Columbia Business School and SEAS co-hosted their first Media Hackathon, bringing together students from across the university to pitch media and tech products in 24 hours. Our team — William Baek, Jamie Kim, and Maxwell Schilling from CBS, and Vigneswari M and I from SEAS — won 1st place in the Media category.
The Idea: Chemistry
We built Chemistry — a dating app aimed at South Asian and East Asian women in their mid-20s to early-30s who are looking for serious relationships, not just casual matches. The core insight was that existing dating apps felt culturally misaligned for this demographic: too casual, lacking privacy controls, and disconnected from community norms around matchmaking.

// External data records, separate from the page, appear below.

(** ** Events *)

Fixpoint bubble (ev : dom_event) (value : jsstr) (chain : list element) : list A :=
  match chain with
  | [] => []
  | e :: around =>
      match handler_of ev e with
      | Some h => h_calls h value ++ (if h_stops h then [] else bubble ev value around)
      | None => bubble ev value around
      end
  end.

Definition is_tag (t : string) (e : element) : bool := String.eqb t (el_tag e).

(** A [<button>] submits its form unless it has another [type]. *)
Definition is_submit (e : element) : bool :=
  is_tag "button" e && match attr "type" e with Some t => str_eqb t (lit "submit") | None => true end.

(** The part of a chain from its form outwards. *)
Fixpoint form_around (chain : list element) : option (list element) :=
  match chain with
  | [] => None
  | e :: around => if is_tag "form" e then Some (e :: around) else form_around around
  end.

Definition submit (chain : list element) : list A :=
  match form_around chain with Some form => bubble OnSubmit [] form | None => [] end.

Definition enter (chain : list element) : list A :=
  match form_around chain with Some form => bubble OnClick [] form ++ bubble OnSubmit [] form | None => [] end.

(** The activation behaviour of a click: the innermost button's. *)
Fixpoint activation (chain : list element) : list A :=
  match chain with
  | [] => []
  | e :: around => if is_tag "button" e then if is_submit e then submit around else [] else activation around
  end.

Definition click (chain : list element) : list A := bubble OnClick [] chain ++ activation chain.

Definition is_field (e : element) : bool :=
  is_tag "input" e && negb (has_attr "readOnly" e) &&
  match attr "type" e with Some t => str_eqb t (lit "text") || str_eqb t (lit "password") | None => true end.

(** A number written in decimal digits. *)
Definition Number (s : jsstr) : Z := fold_left (λ n c, 10 * n + (c - 48)) s 0.

(** What a user can enter: the browser keeps to [maxLength]. *)
Definition may_enter (e : element) (value : jsstr) : bool :=
  is_field e && match attr "maxLength" e with Some m => Z.of_nat (length value) <=? Number m | None => true end.

(** Where the browser's dialog for files puts what was chosen. *)
Definition is_file_field (e : element) : bool :=
  is_tag "input" e && match attr "type" e with Some t => str_eqb t (lit "file") | None => false end.

Inductive user_event :=
  | Click
  | Enter
  | Input (value : jsstr)
  | Choose
  | ChooseFile.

Our tagline: Demystifying destiny.
The Matching Algorithm
The differentiator was a fortune-telling-inspired matching algorithm — leaning into the cultural familiarity with astrology and destiny-based compatibility rather than fighting it. The idea was to wrap a data-driven compatibility engine in a narrative that felt familiar and trustworthy to the target user.
What We Built Around It
Beyond the algorithm hook, we designed the product around three real pain points:
- Safety: Automatic message scanning to flag and prompt reporting of suspicious behavior, plus a no-show reporting feature for ghost dates.
- Privacy: Age shown as a range, first-name-only display, and two-way confirmation before direct messaging.
- Trust: Identity verification through Facebook, first-degree-of-separation filtering, and phone number verification.
Market Framing
We positioned Chemistry at the intersection of the $36B mystical services market and the $12B online dating market — both growing, and almost entirely untouched by the same product. The go-to-market was tight: a specific, underserved user who was already spending in both categories.
Takeaway
The cross-school collaboration was the real win. Having CBS teammates who could think through business model, user acquisition, and pitch narrative alongside SEAS engineers who could speak to technical feasibility made the pitch feel complete. It was a good reminder that the best hackathon teams aren't the most homogeneous — they're the most complementary.